For the first time in years, commodities are doing something they haven't done in a while: They're outperforming major asset classes like stocks, bonds and real estate.
After several years of consecutive annual losses for major commodity benchmarks, a turnaround in the beleaguered group appears to be in the works.
Since the start of the year, the Thomson Reuters/CoreCommodity CRB Index (CRY) has climbed 9.5% in value compared to a gain of just 3.6% for the total U.S. stock market (VTI), 4.4% for the total U.S. bond market (BND) and 7% for global real estate equities (REET).
Global commodity prices have been lifted by a rebound in precious metals and energy.
Broad basket commodity mutual funds as a group are ahead by 13.9% year-to-date (YTD), according to Morningstar. The BlackRock Commodity Strategies Inv A (BCSAX), AQR Risk-Balanced Commodities Strategy I (ARCIX) and Credit Suisse Commodity Access Strat A (CRCAX) funds are among the performance leaders in the commodities category so far this year. All three funds have gained between 16% and 19.2% since the beginning of the year.
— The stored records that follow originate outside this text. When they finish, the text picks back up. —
(** Every command fails. *)
Definition stuck : world held := mkWorld (fun w _ => ((Some "exit status 11: device is held open", ""), w)) (fun _ => 0) (fun w _ => (false, w)) (fun w _ => (true, w))
  (fun w _ => (Replaced, w)) (fun w _ _ _ => (Err PNotFound, w)) (fun w _ => (Ok true, w)).
Definition loaded_state : rstate := mkRState no_record (mkStateDir {["pvc" := "resource pvc {}"]} {["pvc"]} ∅) ∅ ∅ ∅ ∅ ∅ ∅.
Lemma refused_teardown_witness :
  let '(r, ((_, st'), log')) := DeleteResource stuck (settings true) "pvc" "" [0] ((Absent, loaded_state), []) in
  r = Ok tt /\ refused "pvc" log' /\ gone "pvc" st' /\
  forall node dir limit grace resources definitions now exists_file entries, dir <> "" -> sees dir st' exists_file entries ->
    along (told_to_sweeper resources definitions now exists_file entries) (fun c => c <> SetupDownU "pvc") (KernelSweeper.sweepOnce node dir limit grace) (fun _ => True).
Proof.
  apply (refused_teardown_is_never_finished stuck (settings true) "pvc" "" [0] Absent loaded_state []); [reflexivity..| |reflexivity].
  intros tool w _. simpl. discriminate.
Defined.
Definition pruneVolumeCacheToDesired (o : observer) (ev : observation) (res : resourceView) : observer * observation :=
  match parseVolumeNumbers (rv_VolumeNumbers res), o_volCache o !! ob_ResourceName ev with
  | [], _ | _, None => (o, ev)
  | nums, Some cache =>
      let kept := filter (fun kv => kv.1 ∈ nums) cache in
      if bool_decide (kept = cache) then (o, ev)
      else (set_vols (<[ob_ResourceName ev := kept]> (o_volCache o)) o, set_volumes (range_volumes kept) ev)
  end.

(** The observation with the generations filled in. *)
Fixpoint backfill_volumes (rd : string) (vols : list volumeObservation) : oprog (list volumeObservation) :=
  match vols with
  | [] => Ret []
  | v :: rest =>
      v ← (if negb (isDataBearingDiskState (vo_DiskState v)) then Ret v
           else
             gi ← (if bool_decide (vo_CurrentUUID v = "") && negb (bool_decide (vo_BackingDev v = "")) then
                     current ← say (CurrentGIO rd (vo_VolumeNumber v) (vo_BackingDev v));
                     Ret match current with Ok gi => gi | Err _ => vo_CurrentUUID v end
                   else Ret (vo_CurrentUUID v));
             _ ← (if negb (bool_decide (gi = "")) && RecordGI then say (RecordGIO rd (vo_VolumeNumber v) gi) else Ret tt);
             Ret (mkVolumeObservation (vo_VolumeNumber v) (vo_DiskState v) gi (vo_BackingDev v) (vo_OutOfSyncKib v) (vo_HasSync v) (vo_Quorum v) (vo_HasQuorum v) (vo_Removed v)));
      rest ← backfill_volumes rd rest;
      Ret (v :: rest)
  end.
Definition backfillCurrentGI (ev : observation) : oprog observation := vols ← backfill_volumes (ob_ResourceName ev) (ob_Volumes ev); Ret (set_volumes vols ev).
BCSAX uses a dual approach of simultaneously investing in commodity-linked derivatives while maintaining equity exposure to commodity-related companies in the mining, energy and agricultural sectors. The fund has around $128 million in assets and charges a 5.25% sales load along with annual expenses of 1.5%.
(Related on ThinkAdvisor: Fund Managers Cut Cash, Buy Commodities and Emerging Markets)
In contrast to BlackRock's approach, ARCIX and CRCAX only invest in commodity-linked derivatives that are actively managed. Also, both funds hold fixed income securities and cash instruments. ARCIX has $158.2 million in assets while CRCAX has just under $34 million.